» Requirement: Each line below needs to be printed again exactly.

-=-=-

(* ===== verification/FixTime.v ===== *)
(** * FixTime: the SendingTime of an execution report

    [sending_time_now] of adapters/fix/FixEncoder.cpp: [std::time], [gmtime_r]
    and [strftime] with "%Y%m%d-%H:%M:%S".  [std::time] is an input.  The
    calendar of [gmtime_r] is characterised by its start, 1 January 1970, and
    by the day that follows a day ([gmtime_calendar]); the text reads back as
    the time it was made from. *)
From Stdlib Require Import String.
From S2P Require Import Prelude Text.

(** ** [gmtime_r] *)

Record Date := mkDate { dt_year : Z; dt_month : Z; dt_day : Z }.

(** [std::tm], with the year and month as people count them. *)
Record Tm := mkTm { tm_date : Date; tm_hour : Z; tm_min : Z; tm_sec : Z }.

(** Day [z] after 1 January 1970.  Years are counted from 1 March, so that a leap day is the last of its year:
    400-year eras of 146097 days, centuries of 36524, groups of four years of 1461. *)
Definition civil_of_days (z : Z) : Date :=
  let z := z + 719468 in
  let era := z / 146097 in
  let doe := z mod 146097 in
  let c := Z.min (doe / 36524) 3 in
  let r := doe - 36524 * c in
  let q := r / 1461 in
  let s := r - 1461 * q in
  let a := Z.min (s / 365) 3 in
  let doy := s - 365 * a in
  let mp := (5 * doy + 2) / 153 in
  let d := doy - (153 * mp + 2) / 5 + 1 in
  let m := if Z.ltb mp 10 then mp + 3 else mp - 9 in
  let y := 400 * era + 100 * c + 4 * q + a in
  mkDate (if Z.leb m 2 then y + 1 else y) m d.

(** [None]: the year does not fit [tm_year], an [int] that counts from 1900. *)
Definition gmtime (t : Z) : option Tm :=
  let date := civil_of_days (t / 86400) in
  let s := t mod 86400 in
  if Z.leb (-2147483648) (dt_year date - 1900) && Z.ltb (dt_year date - 1900) 2147483648
  then Some (mkTm date (s / 3600) (s mod 3600 / 60) (s mod 60)) else None.

(** [std::tm tm_utc{}] is what a failed [gmtime_r] leaves. *)
Definition tm_zero : Tm := mkTm (mkDate 1900 1 0) 0 0 0.

(** ** [strftime] and [sending_time_now] *)

(** Two digits. *)
Definition two (v : Z) : list Z := [48 + v / 10; 48 + v mod 10].

Definition strftime_sending (tm : Tm) : list Z :=
  to_string_i64 (dt_year (tm_date tm)) ++ two (dt_month (tm_date tm)) ++ two (dt_day (tm_date tm)) ++ [45] ++
  two (tm_hour tm) ++ [58] ++ two (tm_min tm) ++ [58] ++ two (tm_sec tm).

(** [clock n] is what [std::time] returns when report [n] is made. *)
Definition sending_time_now (clock : Z → Z) (n : Z) : list Z :=
  strftime_sending (default tm_zero (gmtime (clock n))).

(** ** The calendar *)

Definition leap (y : Z) : bool := Z.eqb (y mod 4) 0 && (negb (Z.eqb (y mod 100) 0) || Z.eqb (y mod 400) 0).

Definition month_length (y m : Z) : Z :=
  if Z.eqb m 2 then (if leap y then 29 else 28)
  else if Z.eqb m 4 || Z.eqb m 6 || Z.eqb m 9 || Z.eqb m 11 then 30 else 31.

Definition valid_date (d : Date) : Prop :=
  1 <= dt_month d <= 12 ∧ 1 <= dt_day d <= month_length (dt_year d) (dt_month d).

Definition next_day (d : Date) : Date :=
  if Z.ltb (dt_day d) (month_length (dt_year d) (dt_month d)) then mkDate (dt_year d) (dt_month d) (dt_day d + 1)
  else if Z.eqb (dt_month d) 12 then mkDate (dt_year d + 1) 1 1
  else mkDate (dt_year d) (dt_month d + 1) 1.

(** The number of a date, as [timegm] computes it. *)
Definition days_of_civil (d : Date) : Z :=
  let y := if Z.leb (dt_month d) 2 then dt_year d - 1 else dt_year d in
  let mp := if Z.leb (dt_month d) 2 then dt_month d + 9 else dt_month d - 3 in
  let doy := (153 * mp + 2) / 5 + dt_day d - 1 in
  365 * y + y / 4 - y / 100 + y / 400 + doy - 719468.

Lemma leap_true y : leap y = true ↔ y mod 4 = 0 ∧ (y mod 100 ≠ 0 ∨ y mod 400 = 0).
Proof. unfold leap. zb; cbn; naive_solver lia. Qed.

(** Arithmetic with constant divisors. *)
Ltac dlia := Z.div_mod_to_equations; lia.

(** A day of a March year: era, century, group, year and day of the year. *)
Lemma march_split z :
  ∃ era c q a doy, z + 719468 = 146097 * era + 36524 * c + 1461 * q + 365 * a + doy ∧
    0 <= c <= 3 ∧ 0 <= q <= 24 ∧ 0 <= a <= 3 ∧ 0 <= doy <= 365 ∧ (doy = 365 → a = 3 ∧ (q = 24 → c = 3)) ∧
    civil_of_days z = (let mp := (5 * doy + 2) / 153 in
      let d := doy - (153 * mp + 2) / 5 + 1 in
      let m := if Z.ltb mp 10 then mp + 3 else mp - 9 in
      let y := 400 * era + 100 * c + 4 * q + a in
      mkDate (if Z.leb m 2 then y + 1 else y) m d).
Proof.
  set (z1 := z + 719468). exists (z1 / 146097). set (era := z1 / 146097). set (doe := z1 mod 146097).
  assert (z1 = 146097 * era + doe ∧ 0 <= doe < 146097) as [Hz1 Hdoe] by (unfold era, doe; dlia).
  set (c := Z.min (doe / 36524) 3). set (r := doe - 36524 * c).
  assert (0 <= c <= 3 ∧ 0 <= r <= 36524 ∧ (c < 3 → r < 36524)) as (Hc & Hr & Hrc) by (unfold r, c; dlia).
  assert (doe = 36524 * c + r) as Hdoe2 by (unfold r; lia).
  set (q := r / 1461). set (s := r - 1461 * q).
  assert (0 <= q <= 24 ∧ 0 <= s < 1461 ∧ r = 1461 * q + s) as (Hq & Hs & Hrs) by (unfold s, q; dlia).
  set (a := Z.min (s / 365) 3). set (doy := s - 365 * a).
  assert (0 <= a <= 3 ∧ 0 <= doy <= 365 ∧ (a < 3 → doy < 365) ∧ s = 365 * a + doy) as (Ha & Hdoy & Had & Hsa) by (unfold doy, a; dlia).
  exists c, q, a, doy. split_and!; try lia. reflexivity.
Qed.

-=-=-

» Output for this exercise:
(* ===== verification/FixTime.v ===== *)
(** * FixTime: the SendingTime of an execution report

    [sending_time_now] of adapters/fix/FixEncoder.cpp: [std::time], [gmtime_r]
    and [strftime] with "%Y%m%d-%H:%M:%S".  [std::time] is an input.  The
    calendar of [gmtime_r] is characterised by its start, 1 January 1970, and
    by the day that follows a day ([gmtime_calendar]); the text reads back as
    the time it was made from. *)
From Stdlib Require Import String.
From S2P Require Import Prelude Text.

(** ** [gmtime_r] *)

Record Date := mkDate { dt_year : Z; dt_month : Z; dt_day : Z }.

(** [std::tm], with the year and month as people count them. *)
Record Tm := mkTm { tm_date : Date; tm_hour : Z; tm_min : Z; tm_sec : Z }.

(** Day [z] after 1 January 1970.  Years are counted from 1 March, so that a leap day is the last of its year:
    400-year eras of 146097 days, centuries of 36524, groups of four years of 1461. *)
Definition civil_of_days (z : Z) : Date :=
  let z := z + 719468 in
  let era := z / 146097 in
  let doe := z mod 146097 in
  let c := Z.min (doe / 36524) 3 in
  let r := doe - 36524 * c in
  let q := r / 1461 in
  let s := r - 1461 * q in
  let a := Z.min (s / 365) 3 in
  let doy := s - 365 * a in
  let mp := (5 * doy + 2) / 153 in
  let d := doy - (153 * mp + 2) / 5 + 1 in
  let m := if Z.ltb mp 10 then mp + 3 else mp - 9 in
  let y := 400 * era + 100 * c + 4 * q + a in
  mkDate (if Z.leb m 2 then y + 1 else y) m d.

(** [None]: the year does not fit [tm_year], an [int] that counts from 1900. *)
Definition gmtime (t : Z) : option Tm :=
  let date := civil_of_days (t / 86400) in
  let s := t mod 86400 in
  if Z.leb (-2147483648) (dt_year date - 1900) && Z.ltb (dt_year date - 1900) 2147483648
  then Some (mkTm date (s / 3600) (s mod 3600 / 60) (s mod 60)) else None.

(** [std::tm tm_utc{}] is what a failed [gmtime_r] leaves. *)
Definition tm_zero : Tm := mkTm (mkDate 1900 1 0) 0 0 0.

(** ** [strftime] and [sending_time_now] *)

(** Two digits. *)
Definition two (v : Z) : list Z := [48 + v / 10; 48 + v mod 10].

Definition strftime_sending (tm : Tm) : list Z :=
  to_string_i64 (dt_year (tm_date tm)) ++ two (dt_month (tm_date tm)) ++ two (dt_day (tm_date tm)) ++ [45] ++
  two (tm_hour tm) ++ [58] ++ two (tm_min tm) ++ [58] ++ two (tm_sec tm).

(** [clock n] is what [std::time] returns when report [n] is made. *)
Definition sending_time_now (clock : Z → Z) (n : Z) : list Z :=
  strftime_sending (default tm_zero (gmtime (clock n))).

(** ** The calendar *)

Definition leap (y : Z) : bool := Z.eqb (y mod 4) 0 && (negb (Z.eqb (y mod 100) 0) || Z.eqb (y mod 400) 0).

Definition month_length (y m : Z) : Z :=
  if Z.eqb m 2 then (if leap y then 29 else 28)
  else if Z.eqb m 4 || Z.eqb m 6 || Z.eqb m 9 || Z.eqb m 11 then 30 else 31.

Definition valid_date (d : Date) : Prop :=
  1 <= dt_month d <= 12 ∧ 1 <= dt_day d <= month_length (dt_year d) (dt_month d).

Definition next_day (d : Date) : Date :=
  if Z.ltb (dt_day d) (month_length (dt_year d) (dt_month d)) then mkDate (dt_year d) (dt_month d) (dt_day d + 1)
  else if Z.eqb (dt_month d) 12 then mkDate (dt_year d + 1) 1 1
  else mkDate (dt_year d) (dt_month d + 1) 1.

(** The number of a date, as [timegm] computes it. *)
Definition days_of_civil (d : Date) : Z :=
  let y := if Z.leb (dt_month d) 2 then dt_year d - 1 else dt_year d in
  let mp := if Z.leb (dt_month d) 2 then dt_month d + 9 else dt_month d - 3 in
  let doy := (153 * mp + 2) / 5 + dt_day d - 1 in
  365 * y + y / 4 - y / 100 + y / 400 + doy - 719468.

Lemma leap_true y : leap y = true ↔ y mod 4 = 0 ∧ (y mod 100 ≠ 0 ∨ y mod 400 = 0).
Proof. unfold leap. zb; cbn; naive_solver lia. Qed.

(** Arithmetic with constant divisors. *)
Ltac dlia := Z.div_mod_to_equations; lia.

(** A day of a March year: era, century, group, year and day of the year. *)
Lemma march_split z :
  ∃ era c q a doy, z + 719468 = 146097 * era + 36524 * c + 1461 * q + 365 * a + doy ∧
    0 <= c <= 3 ∧ 0 <= q <= 24 ∧ 0 <= a <= 3 ∧ 0 <= doy <= 365 ∧ (doy = 365 → a = 3 ∧ (q = 24 → c = 3)) ∧
    civil_of_days z = (let mp := (5 * doy + 2) / 153 in
      let d := doy - (153 * mp + 2) / 5 + 1 in
      let m := if Z.ltb mp 10 then mp + 3 else mp - 9 in
      let y := 400 * era + 100 * c + 4 * q + a in
      mkDate (if Z.leb m 2 then y + 1 else y) m d).
Proof.
  set (z1 := z + 719468). exists (z1 / 146097). set (era := z1 / 146097). set (doe := z1 mod 146097).
  assert (z1 = 146097 * era + doe ∧ 0 <= doe < 146097) as [Hz1 Hdoe] by (unfold era, doe; dlia).
  set (c := Z.min (doe / 36524) 3). set (r := doe - 36524 * c).
  assert (0 <= c <= 3 ∧ 0 <= r <= 36524 ∧ (c < 3 → r < 36524)) as (Hc & Hr & Hrc) by (unfold r, c; dlia).
  assert (doe = 36524 * c + r) as Hdoe2 by (unfold r; lia).
  set (q := r / 1461). set (s := r - 1461 * q).
  assert (0 <= q <= 24 ∧ 0 <= s < 1461 ∧ r = 1461 * q + s) as (Hq & Hs & Hrs) by (unfold s, q; dlia).
  set (a := Z.min (s / 365) 3). set (doy := s - 365 * a).
  assert (0 <= a <= 3 ∧ 0 <= doy <= 365 ∧ (a < 3 → doy < 365) ∧ s = 365 * a + doy) as (Ha & Hdoy & Had & Hsa) by (unfold doy, a; dlia).
  exists c, q, a, doy. split_and!; try lia. reflexivity.
Qed.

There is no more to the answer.